What disease is hepatic porphyria?

summary

Porphyria is caused by the disorder of porphyrin metabolism due to the deficiency of enzyme. According to the location of porphyrin metabolic disorder, porphyria can be divided into erythropoietic porphyria and hepatic porphyria. What disease is hepatic porphyria?

What disease is hepatic porphyria?

The clinical manifestations of the disease vary greatly, characterized by intermittent onset of small abdominal colic and neuropsychiatric symptoms. It can be induced by taking barbiturates, sulfonamides or stress state. Abdominal symptoms were severe colic, constipation, nausea and vomiting, similar to acute abdomen, but abdominal pain had no fixed site,

Peripheral motor nerve disorders include weakness of limbs, paresis, and even paresis. Mental symptoms may include depression, mental disorder, hallucination, etc. Symptoms often repeated acute attack, lasting for several days to more than ten days. In addition, there are autonomic dysfunction * such as tachycardia, hypertension and urinary retention.

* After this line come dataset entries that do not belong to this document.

(** What [shlex.quote] puts for an apostrophe. *)
Lemma split_go_single_quoted (s : string) :
  forall tok esc q,
    Shlex.split_go
      (PyStr.replace_go "'" ("'" +:+ String Shlex.dquote ("'" +:+ String Shlex.dquote "'")) 0 s
       +:+ "'")
      (Shlex.Quoted Shlex.squote) esc tok q
    = ret [tok +:+ s].
Proof.
  induction s as [|c s IH]; intros tok esc q.
  - cbn [PyStr.replace_go]. change ("" +:+ "'") with (String "'" "").
    cbn [Shlex.split_go]. change ("'" =? Shlex.squote)%char with true. cbn match.
    unfold Shlex.emit. by rewrite orb_true_r, append_nil_r.
  - cbn [PyStr.replace_go PyStr.startswith String.length Nat.sub].
    destruct (Ascii.eqb_spec "'" c) as [<-|Hne].
    + cbn. rewrite IH. unfold Shlex.snoc. by rewrite append_assoc.
    + change (String c ?x +:+ ?y) with (String c (x +:+ y)).
      cbn [Shlex.split_go].
      replace (c =? Shlex.squote)%char with false
        by (symmetry; apply Ascii.eqb_neq; intros ->; by apply Hne).
      rewrite andb_false_r, IH. unfold Shlex.snoc. by rewrite append_assoc.
Qed.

because δ- The excretion of aminolevulinic acid and protoporphyrin from the kidney is increased, and the urine of patients can turn red or tan when exposed to sunlight, which is a very important feature of the disease. The excretion of urinary porphyrin and fecal porphyrin increased in 24 hours. 24-hour uroporphyrin δ- Aminolevulinic acid increased. The deficiency of urinary protoporphyrin synthetase (normal > 30 mmol porphyrin / 1 ml RBC · h) was detected.

matters needing attention

Avoid sunlight and trauma, wear protective clothing. Patients should use barbital, methylpropyl ester (mianertong), sulfonamides, phenytoin sodium, griseofulvin and estrogen strictly and cautiously to avoid inducing or aggravating the disease.